Study Design. Cultured annulus fibrosus cells within an atelocollagen honeycomb-shaped scaffold with a membrane seal were allografted into the lacunas of intervertebral discs of which the nucleus pulposus had been vaporized using an indocyanine green dye-enhanced laser. Regeneration of the intervertebral disc was assessed based on the viability and histologic status of the allografted annulus fibrosus cells, as well as the prevention of narrowing disc space. Objectives. To study the regeneration of intervertebral disc after laser discectomy using tissue-engineering methods. Summary of Background Data.
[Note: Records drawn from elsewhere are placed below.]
(** X15: the name in front of the [$] of a label, goto or if-goto is
    the name given by the last function definition or call before the
    command, whichever came later: after [function g], and equally after
    [call g], the three commands are written with [g$]. *)
Theorem branch_scope_is_last_function_or_call c p opener q name after g :
  sets_scope opener = Some g ->
  forallb keeps_scope q = true ->
  let at_branch b :=
    nth_error (translations c (p ++ opener :: q ++ b :: after))
              (List.length (p ++ opener :: q)) in
  at_branch (LLabel name)
  = Some [ ""; ("(" ++ g ++ "$" ++ name ++ ")")%string; "" ] /\
  at_branch (LGoto name)
  = Some [ ("@" ++ g ++ "$" ++ name ++ tabs ++ "//Goto label "
              ++ g ++ "$" ++ name)%string; "0;JMP" ] /\
  at_branch (LIfGoto name)
  = Some [ (tabs ++ "//If-Goto label " ++ g ++ "$" ++ name)%string;
           "@SP"; "M=M-1"; "A=M"; "D=M";
           ("@" ++ g ++ "$" ++ name)%string; "D;JNE" ].
Proof.
  intros Ho Hq at_branch.
  assert (S : functionName (fst (translate_lines c [] (p ++ opener :: q))) = g).
  { rewrite functionName_final, scope_after_app.
    destruct opener; try discriminate Ho; injection Ho as ->;
      simpl; apply scope_after_quiet, Hq. }
  assert (R : forall b,
    at_branch b
    = Some (snd (translate_line
                   (fst (translate_lines c [] (p ++ opener :: q))) b))).
  { intros b. unfold at_branch.
    replace (p ++ opener :: q ++ b :: after)
      with ((p ++ opener :: q) ++ b :: after)
      by (rewrite <- List.app_assoc; reflexivity).
    apply translation_at. }
  rewrite !R. cbn [translate_line snd]. rewrite S. repeat split.
Qed.

Lemma branch_scope_is_last_function_or_call_witness :
  let at_branch b :=
    nth_error
      (translations initialContext
         ([ LFunction "Sys.init" 0; LLabel "LOOP" ]
          ++ LCall "Sys.helper" 0 :: [ LArithmetic ArithmeticType.Add ]
          ++ b :: []))
      (List.length ([ LFunction "Sys.init" 0; LLabel "LOOP" ]
                    ++ LCall "Sys.helper" 0
                    :: [ LArithmetic ArithmeticType.Add ])) in
  at_branch (LLabel "LOOP")
  = Some [ ""; ("(" ++ "Sys.helper" ++ "$" ++ "LOOP" ++ ")")%string; "" ] /\
  at_branch (LGoto "LOOP")
  = Some [ ("@" ++ "Sys.helper" ++ "$" ++ "LOOP" ++ tabs ++ "//Goto label "
              ++ "Sys.helper" ++ "$" ++ "LOOP")%string; "0;JMP" ] /\
  at_branch (LIfGoto "LOOP")
  = Some [ (tabs ++ "//If-Goto label " ++ "Sys.helper" ++ "$" ++ "LOOP")%string;
           "@SP"; "M=M-1"; "A=M"; "D=M";
           ("@" ++ "Sys.helper" ++ "$" ++ "LOOP")%string; "D;JNE" ].
Proof.
  apply (branch_scope_is_last_function_or_call initialContext
           [ LFunction "Sys.init" 0; LLabel "LOOP" ] (LCall "Sys.helper" 0)
           [ LArithmetic ArithmeticType.Add ] "LOOP" [] "Sys.helper");
    reflexivity.
Defined.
Intervertebral disc is the most avascular tissue in the human body, and its ability to regenerate is as low as that of articular cartilage. When nucleotomy is carried out, little regeneration of the annulus fibrosus is observed; consequently, intervertebral disc degeneration is inevitable. Methods. Annulus fibrosus cells isolated from 20 Japanese white rabbits were labeled with a PKH-26 fluorescent dye and seeded within an atelocollagen honeycomb-shaped scaffold with a membrane seal. Annulus fibrosus cells cultured in atelocollagen honeycomb-shaped scaffold with a membrane seal for 1 week were allografted into the lacunas of intervertebral discs of recipient rabbit of which the nucleus pulposus had been vaporized using an ICG dye-enhanced laser. Soft radiograph photographs of the lumbar spine of these anesthetized rabbits were taken, the disc space measured, and the lumbar spine extracted 2, 4, 8, and 12 weeks after the operation. The proliferation of allografted annulus fibrosus cells with 5-bromo-2'-deoxyuridine/PKH-26 fluorescent labels was assessed using consecutive frozen sections, and safranin-O staining carried out for histologic evaluation. Results. The allografted annulus fibrosus cells were viable and showed proliferation activity with a hyaline-like cartilage being produced. The narrowing of the intervertebral disc space of the cell translation group was significantly prevented, as shown, up to 12 postoperative weeks. Conclusion. The annulus fibrosus cells cultured in an ACHMS-scaffold were allografted into the lacunae of nucleus pulposus ( obtained using laser vaporization), as well as the hole of annulus fibrosus ( obtained by laser fiber insertion) of rabbit intervertebral discs. These cells were viable and showed cell proliferation in the disc tissues of recipients.